Está callado, pero soy capaz de sentir la tensión de su cuerpo. Nadie más se ha atrevido a entrar en la pista de baile, así que tal vez puedan sentirla también.

—No quiero ser un peón —digo, tensa—. Ese vestido me hace parecer uno.

—Lo dudo bastante.

Supongo que lo dice como un cumplido, pero parece un comentario despectivo.

—Me ha hecho sentir como uno. —Trago saliva y se me forma un nudo en la garganta—. Así que le he pedido a Freya que me buscara otro. —Él toma aire, y yo añado—: Tampoco te desquites con ella.

No se inmuta ante mi mirada.

—No les he hecho nada a tus amigas, milady. Y nunca las haría responsables de tus acciones.

—¿Es una amenaza? —exijo saber.

Parpadea, sorprendido.

—¿Qué? No. Yo no…

—Porque Grey se pasó la vida haciendo todo lo que le pediste, y la primera vez que no lo hizo, lo colgaste de ese muro.

Retrocede como si lo hubiera abofeteado. Ya no estamos bailando. De repente hay una distancia gélida entre nosotros. La música fluye por la pista de baile, pero los dos estamos inmóviles en el centro. El público ha enmudecido y una gran tensión flota en el ambiente.

A mí también me falta el aliento.

Ni yo puedo creerme que haya dicho eso.

Hasta que las palabras han salido de mi boca, nunca me había admitido a mí misma que sentía eso.

La mirada de Rhen podría cortar el acero.
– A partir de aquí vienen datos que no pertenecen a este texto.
(** [#handleParameters] throws before it sets a weight. *)
Lemma handleParameters_throws e p e1 err :
  handleParameters e (Some p) = (e1, Throw err) ->
  e1 = e
  /\ ((exists key, In key (otherParams p) /\ err = UnexpectedParameterKey key)
      \/ (exists fieldName,
             In fieldName (map fst (weightsOf p))
             /\ hasOwnProperty (schema e) fieldName = false
             /\ err = FieldNotInSchema fieldName)).
Proof.
  unfold handleParameters, setParameters, weightsOf.
  destruct (otherParams p) as [|key rest].
  2:{ intros [= <- <-]. split; [reflexivity|]. left. exists key.
      split; [now left | reflexivity]. }
  destruct (fieldsParam p) as [entries|]; [|discriminate].
  destruct (find _ (JsMap.keys entries)) as [n|] eqn:E.
  - apply find_some in E as [Hin E]. intros [= <- <-].
    split; [reflexivity|]. right. exists n.
    split; [exact Hin|]. split; [|reflexivity].
    now apply negb_true_iff.
  - intros H. exfalso.
    assert (Hok : snd (setParametersLoop e entries) = Ok tt).
    { apply setParametersLoop_ok. intros n Hn.
      pose proof (proj1 (find_none_forall _ _) E n Hn) as Hf.
      now apply negb_false_iff. }
    rewrite H in Hok. discriminate.
Qed.

End WithImports.
End RejectionFacts.

Section ParameterProperties.
Import Str Vultos VultosFacts WhereFacts ParameterFacts SearchFacts.
Import JsMapFacts IndexFacts RankFacts RejectionFacts Sorting.
Local Open Scope Qc_scope.
Context {T : TextUtils} {S : Scorer}.
Variable Number : string -> option Qc.

(** Parameters are checked as a whole before any weight is set.  When
    they hold a key other than [fields], [where] and [score], or a field
    name that is no key of the schema, [search] throws the error of that
    key or name and leaves the engine as it was: no weight is set, also
    not for the fields named before the unknown one, and nothing is
    cached. *)
Theorem rejected_parameters_change_nothing
        (e : Engine) (query : string) (p : Parameters) :
  ~ accepted (schema e) p ->
  exists err,
    search Number e query (Some p) = (e, Throw err)
    /\ ((exists key,
            In key (otherParams p) /\ err = UnexpectedParameterKey key)
        \/ (exists fieldName,
               In fieldName (map fst (weightsOf p))
               /\ hasOwnProperty (schema e) fieldName = false
               /\ err = FieldNotInSchema fieldName)).
Proof.
  intros Hn. unfold search.
  destruct (handleParameters e (Some p)) as [e1 [[]|err]] eqn:E.
  - exfalso. apply Hn. apply handleParameters_ok. now rewrite E.
  - destruct (handleParameters_throws E) as [-> H]. exists err. auto.
Qed.

(** An error of the where clause or of the score clause is thrown after
    the weights of the call have been set, and they stay set.  The where
    clause is checked before the ranked list is stored, so its error
    leaves the cache as it was.  The score clause is checked after: its
    error leaves the ranked list in the cache, and the repeated call
    throws the same error from the cached list. *)
Theorem search_throws_after_its_side_effects
        (sch : Schema) (calls : list Call) (query : string) (p : Parameters) :
  wellFormed sch p ->
  let e := afterAll Number (newVultos sch) calls in
  JsMap.get CacheKey_eq_dec (createCacheKey query (Some p)) (cache e) = None ->
  let ep := fst (handleParameters e (Some p)) in
  let r := search Number e query (Some p) in
  fields (fst r) = applyWeights (weightsOf p) (fields e)
  /\ (forall err,
         filtered Number ep query p = Throw err ->
         snd r = Throw (ErrorOf err) /\ cache (fst r) = cache e)
  /\ (forall fd err,
         filtered Number ep query p = Ok fd ->
         filterHitsByScore (rank ep (queryWordsOf query) fd) (scoreParam p)
         = Throw err ->
         snd r = Throw (ErrorOf err)
         /\ JsMap.get CacheKey_eq_dec (createCacheKey query (Some p))
                      (cache (fst r))
            = Some (rank ep (queryWordsOf query) fd)
         /\ snd (search Number (fst r) query (Some p))
            = Throw (ErrorOf err)).
Proof.
  intros Hp e Hmiss ep r.
  pose proof (reachable_inv Number sch calls) as Hinv. fold e in Hinv.
  destruct (handleParameters_spec Hinv Hp) as [_ [Hf [_ [Hsame Hc]]]].
  fold ep in Hf, Hsame, Hc.
  assert (Er : r = (fst (searchBody Number ep query (Some p)),
                    rethrown (snd (searchBody Number ep query (Some p))))).
  { apply (search_wellFormed Number query Hinv Hp). }
  assert (Hmiss' : JsMap.get CacheKey_eq_dec (createCacheKey query (Some p))
                             (cache ep) = None) by (now rewrite Hc).
  rewrite (searchBody_miss Number Hmiss') in Er.
  split; [|split].
  - rewrite Er. destruct (filtered Number ep query p); simpl; exact Hf.
  - intros err Herr. rewrite Er, Herr. simpl. auto.
  - intros fd err Hfd Herr. rewrite Er, Hfd. cbv zeta. unfold computed.
    rewrite Herr. simpl. split; [reflexivity|].
    split; [apply JsMap.get_set_same|].
    set (e1 := withCache ep _).
    assert (Hinv1 : inv sch e1).
    { apply same_store_inv with (e := ep);
        [now constructor | eapply same_store_inv; eassumption]. }
    rewrite (search_wellFormed Number query Hinv1 Hp). cbv zeta. cbn [snd].
    destruct (handleParameters_spec Hinv1 Hp) as [_ [_ [_ [_ Hc1]]]].
    assert (Hhit : JsMap.get CacheKey_eq_dec (createCacheKey query (Some p))
                             (cache (fst (handleParameters e1 (Some p))))
                   = Some (rank ep (queryWordsOf query) fd)).
    { rewrite Hc1. apply JsMap.get_set_same. }
    rewrite (searchBody_hit Number Hhit), Herr. reflexivity.
Qed.

(** [sortBy] changes what a later search returns.  After a search without
    score clause has computed its hits, sorting its result by a string
    field sorts the list in the cache too: the same search, repeated,
    returns the hits in the order [sortBy] has left them and no longer in
    the order of the scores. *)
Theorem sortBy_reorders_the_cached_list
        (localeCompare : string -> string -> Z)
        (sch : Schema) (calls : list Call) (query : string) (p : Parameters)
        (r : SearchResult) (fieldName : string) :
  let e := afterAll Number (newVultos sch) calls in
  JsMap.get CacheKey_eq_dec (createCacheKey query (Some p)) (cache e) = None ->
  scoreParam p = None ->
  snd (search Number e query (Some p)) = Ok r ->
  schemaType sch fieldName = Some "string"%string ->
  let e1 := fst (search Number e query (Some p)) in
  exists sorted e2 r',
    callSortBy localeCompare e1 query p r fieldName = (e2, r', Sorted sorted)
    /\ Permutation sorted (hits r)
    /\ hits r' = sorted
    /\ snd (search Number e2 query (Some p))
       = Ok {| count := length sorted; hits := sorted; sortBy := false |}.
Proof.
  intros e Hmiss Hscore Hr Hfield e1.
  pose proof (reachable_inv Number sch calls) as Hinv.
  pose proof (reachable_filed Number sch calls) as Hf.
  pose proof (@reachable_cached _ _ Number sch calls) as Hc.
  fold e in Hinv, Hf, Hc.
  destruct (search_body Hinv Hr) as [ea [Hh [Hsame [Hcache Hb]]]].
  fold e1 in Hb.
  assert (Hinva : inv sch ea) by (eapply same_store_inv; eassumption).
  assert (Hfa : filed sch ea) by (eapply filed_same; eassumption).
  assert (Hca : cached sch ea) by (now apply cached_same with (e := e)).
  destruct (searchBody_result Hinva Hfa Hca Hb)
    as [p' [l [[= <-] [Hl [Hstored [Hfilter _]]]]]].
  rewrite Hscore in Hfilter. simpl in Hfilter. injection Hfilter as El.
  subst l.
  assert (Hinv1 : inv sch e1).
  { unfold e1. eapply same_store_inv; [apply search_same | exact Hinv]. }
  set (sorted := fold_right (insertByField localeCompare fieldName) []
                            (hits r)).
  assert (Hsort : sortByField localeCompare (schema e1) (hits r) fieldName
                  = Sorted sorted).
  { assert (Hall : forallb (fun h => isString (prop (document h) fieldName))
                           (hits r) = true).
    { apply forallb_forall. intros h Hh'.
      pose proof (ranked_near Hl) as Hn. rewrite Forall_forall in Hn.
      destruct (Hn h Hh') as [Hv _].
      destruct (FilterFacts.valid_string Hv Hfield) as [s ->]. reflexivity. }
    assert (Hown : hasOwnProperty sch fieldName = true).
    { unfold hasOwnProperty, JsMap.has. unfold schemaType in Hfield.
      now rewrite Hfield. }
    unfold sortByField. rewrite (inv_schema Hinv1), Hown, Hfield. simpl.
    rewrite Hall, orb_true_r. reflexivity. }
  unfold callSortBy. rewrite Hsort, Hscore.
  eexists sorted, _, _. split; [reflexivity|].
  split; [apply sortByField_perm|]. split; [reflexivity|].
  set (e2 := withCache e1 _).
  assert (Hinv2 : inv sch e2).
  { apply same_store_inv with (e := e1); [now constructor | assumption]. }
  assert (Hacc : accepted sch p).
  { rewrite <- (inv_schema Hinv). apply handleParameters_ok. now rewrite Hh. }
  unfold search.
  destruct (handleParameters_same e2 (Some p)) as [_ Hcache2].
  pose proof (proj2 (handleParameters_ok e2 p)) as Hok.
  rewrite (inv_schema Hinv2) in Hok. specialize (Hok Hacc).
  destruct (handleParameters e2 (Some p)) as [eb st]. simpl in *. subst st.
  assert (Hhit : JsMap.get CacheKey_eq_dec (createCacheKey query (Some p))
                           (cache eb) = Some sorted).
  { rewrite Hcache2. apply JsMap.get_set_same. }
  rewrite (searchBody_hit Number Hhit), Hscore. reflexivity.
Qed.

End ParameterProperties.

(** ** The properties of search on the two books *)

Section RankExamples.
Import Str Vultos VultosFacts WhereFacts ParameterFacts SearchFacts.
Import JsMapFacts IndexFacts RankFacts FilterFacts Sorting Books Library.
Local Open Scope Qc_scope.
Local Open Scope string_scope.

Let loaded : list Call := [CallAddDocs [gatsby; expectations]].

Lemma search_hits_are_ranked_witness :
  exists r,
    snd (flatSearch twoBooks "great" (Some noParameters)) = Ok r
    /\ StronglySorted byScore (hits r)
    /\ NoDup (map contents (hits r)).
Proof.
  destruct (snd (flatSearch twoBooks "great" (Some noParameters)))
    as [r|err] eqn:E; [|now vm_compute in E].
  exists r. split; [reflexivity|].
  destruct (@search_hits_are_ranked flatTextUtils flatScorer
              Vultus.decimalNumber bookSchema loaded "great"
              (Some noParameters) r E) as [H1 [_ [H3 _]]].
  split; assumption.
Defined.

(** The repeated search does not see the book added in between. *)
Lemma repeated_search_is_answered_from_the_cache_witness :
  exists (r1 : SearchResult) (cachedResults : list Hit),
    snd (flatSearch twoBooks "great" (Some noParameters)) = Ok r1
    /\ snd (flatSearch
              (fst (addDoc (T := flatTextUtils)
                      (fst (flatSearch twoBooks "great" (Some noParameters)))
                      greatWar))
              "great" (Some noParameters))
       = Ok {| count := length cachedResults; hits := hits r1;
               sortBy := false |}.
Proof.
  destruct (snd (flatSearch twoBooks "great" (Some noParameters)))
    as [r1|err] eqn:E; [|now vm_compute in E].
  destruct (@repeated_search_is_answered_from_the_cache flatTextUtils
              flatScorer Vultus.decimalNumber bookSchema loaded
              [CallAddDoc greatWar] "great" noParameters r1 E)
    as [cachedResults [_ [H _]]].
  exists r1, cachedResults. split; [reflexivity | exact H].
Defined.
También podría la mía, estoy segura.

Zo aparece a mi lado.

—Milady —dice con suavidad—. Hay un asunto que requiere su atención.

Siento que mi cuerpo se ha convertido en piedra. Rhen no se ha movido y yo no puedo respirar. Es probable que una bofetada hubiera suscitado menos interés.

Tal vez tenga razón, debería haberlo hablado con él en privado. Pero no puedo deshacer lo que ya está hecho. No puedo deshacer lo que se ha dicho.

Me agarro las faldas y le hago una reverencia.

—Su Alteza.

Sin esperar una respuesta, sin siquiera una mirada hacia atrás, salgo a zancadas del vestíbulo.